Он лежал в неуклюжей позе, раскинув руки и согнув ноги, голова была повернута вбок. Стоя над ним, она вдруг поняла, что ей знаком его костюм.
Она опустилась на колени рядом с головой мужчины и посмотрела ему в лицо. Ее глаза восприняли черты Эда Клири и передали информацию в мозг, и ее сознание разбилось, как разбивается на блестящие осколки упавшее зеркало.
Глава 21
Прохладным облачным майским утром стало известно о приговоре Гленну и Барри. Суд после спешного расследования по обвинению в изнасиловании заседал шесть часов. Присяжные — семеро мужчин и пять женщин — признали подсудимых виновными. Теперь дело было за судьей Вехтерманом.

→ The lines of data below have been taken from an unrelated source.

Lemma fresh_skip tokens tokens1 tokens' c cs new :
  (tokens ≤ tokens1)%N → fresh_from tokens1 tokens' (live cs) new → fresh_from tokens tokens' (live (c :: cs)) new.
Proof.
  unfold fresh_from. rewrite live_cons. intros Hle Hf Hmax Hnd Hlt.
  assert (NoDup (live cs) ∧ Forall (λ t, t < tokens)%N (live cs)) as [Hnd' Hlt'].
  { destruct (token_of c); [apply NoDup_cons in Hnd as [_ ?]; by apply Forall_cons in Hlt as [_ ?]|done]. }
  destruct Hf as [Hn Hin]; [done|done|eapply Forall_impl; [exact Hlt'|]; cbn; lia|]. split; [done|].
  intros t [Ht|Ht]%Hin; [left|right; lia]. destruct (token_of c); [by right|done].
Qed.

Lemma fresh_cons rt tokens tokens1 tokens' c c' cs cs' :
  passed rt c (Some c') tokens tokens1 → (tokens1 ≤ tokens')%N →
  fresh_from tokens1 tokens' (live cs) (live cs') → fresh_from tokens tokens' (live (c :: cs)) (live (c' :: cs')).
Proof.
  intros (Hle & _ & _ & Ht) Hle' Hf Hmax Hnd Hlt.
  destruct (fresh_skip _ _ _ c _ _ Hle Hf Hmax Hnd Hlt) as [Hn Hin].
  rewrite (live_cons c'). rewrite live_cons in *. destruct Ht as [->|[->|(Hnone & k & -> & Hk)]].
  - done.
  - destruct (token_of c) as [t|]; [|done]. apply NoDup_cons in Hnd as [Hni Hnd]. apply Forall_cons in Hlt as [Ht Hlt].
    split; [|intros t' [->|Hi]%elem_of_cons; [left; by left|by apply Hin]]. apply NoDup_cons. split; [|done].
    intros Hi. destruct Hf as [_ Hf]; [done|done|eapply Forall_impl; [exact Hlt|]; cbn; lia|].
    apply Hf in Hi as [Hi|Hi]; [done|lia].
  - rewrite Hnone in *. rewrite N.mod_small by lia. split.
    + apply NoDup_cons. split; [|done]. intros Hi.
      destruct Hf as [_ Hf]; [done|done|eapply Forall_impl; [exact Hlt|]; cbn; lia|].
      apply Hf in Hi as [Hi|Hi]; [|lia]. rewrite Forall_forall in Hlt. apply Hlt in Hi. lia.
    + intros t [->|Hi]%elem_of_cons; [right; lia|by apply Hin].
Qed.

Lemma poll_conns_passed fuel rts now cs : ∀ ready tokens w cs' ready' tokens' w',
  Forall (conn_ok rts) cs →
  poll_conns fuel rts now cs ready tokens w = Some (cs', ready', tokens', w') →
  (tokens ≤ tokens')%N ∧ Forall (conn_ok rts) cs' ∧ (∀ idx, held idx cs' ≤ held idx cs)
  ∧ fresh_from tokens tokens' (live cs) (live cs').
Proof.
  induction cs as [|c cs IH]; intros ready tokens w cs' ready' tokens' w' Hok; cbn [poll_conns].
  { intros [= <- <- <- <-]. split_and!; [lia|done|done|]. intros _ Hnd Hlt. split; [done|]. by left. }
  apply Forall_cons in Hok as [(rt & Hrt & Hb) Hok]. rewrite Hrt. cbn [mbind option_bind].
  destruct (poll_conn _ _ _ _ _ _ _) as [[[[kept ready1] tokens1] w1]|] eqn:Hp; [|done]. cbn [mbind option_bind].
  destruct (poll_conns _ _ _ _ _ _ _) as [[[[cs1 ready2] tokens2] w2]|] eqn:Hps; [|done]. cbn [mbind option_bind].
  apply poll_conn_passed in Hp; [|done]. apply IH in Hps as (Hle & Hok1 & Hheld & Hf); [|done].
  destruct kept as [c'|]; intros [= <- <- <- <-].
  - pose proof Hp as (Hle1 & Hs & Hb' & _). split_and!.
    + lia.
    + apply Forall_cons. split; [|done]. exists rt. split; [by rewrite (proj1 Hs)|by apply Hb'].
    + intros idx. rewrite !held_cons, (seated_same _ _ _ Hs). specialize (Hheld idx). lia.
    + by eapply fresh_cons.
  - destruct Hp as [Hle1 _]. split_and!; [lia|done| |by eapply fresh_skip].
    intros idx. rewrite held_cons. specialize (Hheld idx). lia.
Qed.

Вехтерман со всей суровостью потребовал для бедолаг по пятнадцать лет каждому, и ученые мужи рассматривали возможность вынесения смертного приговора, в то время как Гринспен готовил апелляцию. Средства массовой информации рылись во взаимоотношениях Вехтермана с семейством Хейгов, выкапывая и представляя вниманию публики то какую-то встречу, то совместный пикник. Им удалось создать мимолетную сенсацию, когда стало известно, что Вехтерман был какое-то время окружным прокурором в Пэррише, тем самым прокурором, которого много лет назад Ли Коннери обвинял в связях с террористами, но Вехтерман отказался от любых комментариев по поводу подобных инсинуаций. Майор Бобби Лоример, официальный представитель округа Силвертон, разъяснил, что в Техасе и, конечно же, в Пэррише, люди, облеченные властью, хорошо знают друг друга и общаются между собой. Однако это вовсе не означает, что они состоят в заговоре.
— Хэнк Вехтерман — честный судья, — заявил Лоример перед объективами фотокамер. — И он всегда был честным судьей. Он потребовал такого приговора, какой счел соответствующим ситуации, и он потребовал бы его для любого насильника, независимо от того, кто оказался его жертвой».